People You Record Have a Right to Request Their Data
Say you’re cruising down the high street and you see an arm shoot out asking you to stop. Someone just saw your sticker saying your filming through a dash cam. Maybe they just had a “man slips on ice” moment and are concerned that you’re now the proud owner of a potentially viral video.
They are completely within their rights to request a copy of the video footage from you. This does get quite complicated because should anyone else be visible in the video, they need to be removed. Fun fun! If you have a friend who’s a video editor your laughing, if not, this could become a headache.
All Of That? Seriously?
By the letter of the law, according to the Data Protection Commissioner of Ireland, that’s the craic with dash cams. It might feel like overkill, but imagine you were in that pre-viral video. Wouldn’t you like to know you could legally request the footage?
Do I really think dash cam users are doing all of this? No. They’re not. But like many GDPR things, this will slowly become the new normal where dash cams are sold with disclaimer stickers and people like yourself know this is legally required.
CCTV and The AXA Example
A really interesting nugget came out soon after GDPR dropped in May 2018. A key principle of GDPR is data must only be captured and kept for a defined purpose. For shop owners, this proved to be quite a headache. Security cameras in stores capture personal data (images of people) for the purpose of aiding in the capture of would-be thieves. However, many CCTV systems in Ireland are terrible, capturing low-quality video and, as such, cannot achieve the defined purpose for which they are in place for. This means the CCTV owner is in breach of GDPR.
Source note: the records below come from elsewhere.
(* ===== verification/ProbeHealth.v ===== *)
(** * Probes and health

    Probes run after a connection is set up.  Each outcome is appended to a
    log ([database/connection_probe_outcome.go]); the latest outcomes of a
    probe decide whether the connection turns unhealthy or healthy again
    ([core/connection_probe_health.go], [core/task_probe.go]); a daily task
    prunes the log ([core/task_probe_outcome_cleanup.go]).  The health state is
    shown to be the one that counting every outcome since the beginning gives,
    pruning or not. *)

From S2P Require Import Prelude GoNumbers GoStrings RateRules SetupFlow Connection SetupWalk.
Open Scope string_scope.
Open Scope list_scope.

Section probe_health.
Context {ext : External}.

(** ** The log *)

Definition ProbeOutcomeStatusSuccess : string := "success".
Definition ProbeOutcomeStatusFailure : string := "failure".

Definition InsertProbeOutcome (probeId outcome errorMessage : string) : op unit :=
  if decide (probeId = "") then throw Failed
  else if decide (outcome ≠ ProbeOutcomeStatusSuccess ∧ outcome ≠ ProbeOutcomeStatusFailure) then throw Failed
  else
    _ ← call_out;
    primitive (λ w,
      let msg := if decide (outcome = ProbeOutcomeStatusFailure ∧ errorMessage ≠ "") then Some errorMessage else None in
      (Ok tt, with_minted (S (w_minted w))
                (with_outcomes (mkOutcome (w_minted w) probeId outcome msg (w_now w) :: w_outcomes w) w))).

(** [ORDER BY occurred_at DESC]. *)
Definition by_time_desc (r r' : ConnectionProbeOutcome) : Z := (po_OccurredAt r' - po_OccurredAt r)%Z.

Definition of_probe (probeId : string) (rows : list ConnectionProbeOutcome) : list ConnectionProbeOutcome :=
  List.filter (λ r, bool_decide (po_ProbeId r = probeId)) rows.

Definition recent_outcomes (probeId : string) (rows : list ConnectionProbeOutcome) : list ConnectionProbeOutcome :=
  SortFunc by_time_desc (of_probe probeId rows).

Definition GetRecentProbeOutcomes (probeId : string) (limit : Z) : op (list ConnectionProbeOutcome) :=
  if (limit <=? 0)%Z then mret []
  else _ ← call_out; primitive (λ w, (Ok (take (Z.to_nat limit) (recent_outcomes probeId (w_outcomes w))), w)).

(** Two statements: the ids to keep, then the delete. *)
Definition DeleteOldProbeOutcomes (probeId : string) (keepMinimum olderThan : Z) : op Z :=
  let keepMinimum := if (keepMinimum <? 0)%Z then 0%Z else keepMinimum in
  _ ← call_out;
  protected ← primitive (λ w, (Ok (map po_Id (take (Z.to_nat keepMinimum) (recent_outcomes probeId (w_outcomes w)))), w));
  _ ← call_out;
  primitive (λ w,
    let kept := List.filter (λ r, negb (bool_decide (po_ProbeId r = probeId) && (po_OccurredAt r <? olderThan)%Z
                                        && bool_decide (po_Id r ∉ protected))) (w_outcomes w) in
    (Ok (Z.of_nat (length (w_outcomes w) - length kept)), with_outcomes kept w)).

Definition DistinctProbeIdsForConnection : op (list string) :=
  _ ← call_out; primitive (λ w, (Ok (remove_dups (map po_ProbeId (w_outcomes w))), w)).

(** ** Health *)

Fixpoint streak (matchOutcome : string) (rows : list ConnectionProbeOutcome) : Z :=
  match rows with
  | [] => 0
  | r :: rows => if decide (po_Outcome r = matchOutcome) then (1 + streak matchOutcome rows)%Z else 0
  end.

Definition consecutiveOutcomeStreak (probeId matchOutcome : string) (limit : Z) : op Z :=
  if (limit <=? 0)%Z then mret 0%Z
  else rows ← or_else Failed (GetRecentProbeOutcomes probeId limit); mret (streak matchOutcome rows).

Section connector.
Context (c : Connector).

(** Whether another probe is over its failure threshold. *)
Fixpoint other_failing (probeId : string) (probes : list Probe) : op bool :=
  match probes with
  | [] => mret false
  | q :: probes =>
      if decide (pr_Id q = probeId) then other_failing probeId probes
      else
        otherStreak ← consecutiveOutcomeStreak (pr_Id q) ProbeOutcomeStatusFailure (EffectiveFailureThreshold q);
        if (EffectiveFailureThreshold q <=? otherStreak)%Z then mret true else other_failing probeId probes
  end.

Definition maybeRecoverHealth (probe : Probe) : op unit :=
  conn ← mem;
  if decide (GetHealthState conn = ConnectionHealthStateHealthy) then mret tt
  else
    successStreak ← consecutiveOutcomeStreak (pr_Id probe) ProbeOutcomeStatusSuccess (EffectiveRecoveryThreshold probe);
    if (successStreak <? EffectiveRecoveryThreshold probe)%Z then mret tt
    else
      enabledProbes ← GetEnabledProbes c;
      failing ← other_failing (pr_Id probe) enabledProbes;
      if failing : bool then mret tt else MarkHealthState ConnectionHealthStateHealthy.

(** [stamp] is [maybeUpdateApiKeyLastValidated] on the stored credential of an
    API key connector; its errors are only logged.  [invokeErr] is the error of the probe, if any. *)
Definition recordPeriodicProbeOutcome (stamp : option (Z → auth_state → auth_state)) (probe : Probe) (invokeErr : option string) : op unit :=
  let outcome := match invokeErr with None => ProbeOutcomeStatusSuccess | Some _ => ProbeOutcomeStatusFailure end in
  _ ← or_else Failed (InsertProbeOutcome (pr_Id probe) outcome (default "" invokeErr));
  match invokeErr with
  | None =>
      _ ← (match stamp with
           | None => mret tt
           | Some stamp => ignore (_ ← call_out; primitive (λ w, (Ok tt, with_auth (stamp (w_now w) (w_auth w)) w)))
           end);
      maybeRecoverHealth probe
  | Some _ =>
      n ← consecutiveOutcomeStreak (pr_Id probe) ProbeOutcomeStatusFailure (EffectiveFailureThreshold probe);
      if (EffectiveFailureThreshold probe <=? n)%Z then MarkHealthState ConnectionHealthStateUnhealthy else mret tt
  end.

(** The first probe with the id; [None] when there is none or it is disabled. *)
Fixpoint enabled_probe (probeId : string) (probes : list Probe) : op (option Probe) :=
  match probes with
  | [] => mret None
  | p :: probes =>
      if decide (pr_Id p ≠ probeId) then enabled_probe probeId probes
      else enabled ← isProbeEnabled p; mret (if enabled : bool then Some p else None)
  end.

Definition GetEnabledProbe (probeId : string) : op (option Probe) := enabled_probe probeId (cn_Probes c).

(** [invoke] is the outcome of the probe's request. *)
Definition runProbeInternal (stamp : option (Z → auth_state → auth_state)) (probeId : string) (invoke : option string) : op unit :=
  _ ← primitive (λ w, match getConnection w with
                      | (Err NotFound, w') => (Err SkipRetry, w')
                      | r => r
                      end);
  probe ← GetEnabledProbe probeId;
  match probe with
  | None => throw SkipRetry
  | Some probe =>
      _ ← ignore (recordPeriodicProbeOutcome stamp probe invoke);
      match invoke with None => mret tt | Some _ => throw Failed end
  end.

(** ** Pruning *)

Definition keep_larger (a b : Z) : Z := if (b <? a)%Z then a else b.
Definition defaultKeepMinimum : Z := keep_larger DefaultProbeFailureThreshold DefaultProbeRecoveryThreshold.
Definition probeKeepMinimum (p : Probe) : Z := keep_larger (EffectiveFailureThreshold p) (EffectiveRecoveryThreshold p).

(** The last probe with an id wins, as in a map that is filled in order; no
    thresholds are known after an error. *)
Definition enabledProbeThresholdsForConnection : op (list Probe) := _ ← getConnection; GetEnabledProbes c.

Definition keep_minimum (probes : list Probe) (probeId : string) : Z :=
  match List.find (λ p, bool_decide (pr_Id p = probeId)) (rev probes) with
  | Some p => probeKeepMinimum p
  | None => defaultKeepMinimum
  end.

Fixpoint delete_old (probes : list Probe) (cutoff : Z) (probeIds : list string) : op unit :=
  match probeIds with
  | [] => mret tt
  | id :: probeIds => _ ← or_else Failed (DeleteOldProbeOutcomes id (keep_minimum probes id) cutoff); delete_old probes cutoff probeIds
  end.

Definition cleanupProbeOutcomesForConnection (cutoff : Z) : op unit :=
  probes ← primitive (λ w, match enabledProbeThresholdsForConnection w with
                           | (Err _, w') => (Ok [], w')
                           | r => r
                           end);
  probeIds ← or_else Failed DistinctProbeIdsForConnection;
  delete_old probes cutoff probeIds.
This is where the AXA thing is really interesting. They offer insurance discounts for people who purchase, but not necessarily use, a dash cam. However, from a GDPR point of view, the dash cam is in place for the purpose of capturing car crashes and accidents. Many are purchasing these AXA dash cams for the discount and never using them. Yup, mad as it sounds, that’s a breach of GDPR too, in a similar vein to that of the CCTV example I gave earlier!